> _TASK STATEMENT_
Below are the entries; give again exactly the lines from the one mentioning "Definition int_max_str_digits : nat := 4300." through the one mentioning "sign, then decimal", inclusive.
RECORDS TO PROCESS below:
(** The digits and underscores a literal starts with: their number of
    digits, their value in base 10 and the characters after them.  An
    underscore stands between two digits; [None] when one does not, or when
    there is no digit. *)
Fixpoint int_scan (after_digit : bool) (digits : nat) (acc : Z) (l : list N)
  : option (nat * Z * list N) :=
  match l with
  | c :: t =>
      match decimal_digit c with
      | Some d => int_scan true (S digits) (10 * acc + d) t
      | None =>
          if (c =? 95)%N then
            if after_digit then int_scan false digits acc t else None
          else if after_digit then Some (digits, acc, l) else None
      end
  | [] => if after_digit then Some (digits, acc, []) else None
  end.

(** Some character of [s] is an ASCII letter. *)
Fixpoint has_letter (s : string) : bool :=
  match s with
  | EmptyString => false
  | String c t => is_alpha c || has_letter t
  end.

(** [sys.get_int_max_str_digits()] as CPython 3.11 starts with it *)
Definition int_max_str_digits : nat := 4300.

(** The sign that a literal starts with, and the text after it *)
Definition int_sign (s : string) : Z * string :=
  match s with
  | String c t =>
      if Ascii.eqb c "-" then (-1, t)
      else if Ascii.eqb c "+" then (1, t)
      else (1, s)
  | EmptyString => (1, s)
  end.

(** [int(s)] for a [str] in base 10: surrounding white space, an optional
    sign, then decimal digits with single underscores between them; more
    than [int_max_str_digits] digits are refused.  The messages are those of
    [ValueError], for a text whose [repr] is the text between quotes. *)
Definition int_of_str (s : string) : result Z :=
  let invalid :=
    Raise ("invalid literal for int() with base 10: '" ++ s ++ "'") in
  let '(sign, body) :=
    int_sign (rstrip_text is_c_space (lstrip_text is_c_space s)) in
  match utf8_decode body with
  | None => invalid
  | Some l =>
      match int_scan false 0 0 l with
      | None => invalid
      | Some (digits, n, rest) =>
          if (int_max_str_digits <? digits)%nat then
            Raise ("Exceeds the limit (4300 digits) for integer string "
                   ++ "conversion: value has "
                   ++ str_of_int (Z.of_nat digits)
                   ++ " digits; use sys.set_int_max_str_digits() "
                   ++ "to increase the limit")
          else
            match rest with
            | [] => Ok (sign * n)
            | _ :: _ => invalid
            end
      end
  end.

End PyStr.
End of RECORDS TO PROCESS.
> _SOLUTION TO THE PROBLEM_
Definition int_max_str_digits : nat := 4300.

(** The sign that a literal starts with, and the text after it *)
Definition int_sign (s : string) : Z * string :=
  match s with
  | String c t =>
      if Ascii.eqb c "-" then (-1, t)
      else if Ascii.eqb c "+" then (1, t)
      else (1, s)
  | EmptyString => (1, s)
  end.

(** [int(s)] for a [str] in base 10: surrounding white space, an optional
    sign, then decimal digits with single underscores between them; more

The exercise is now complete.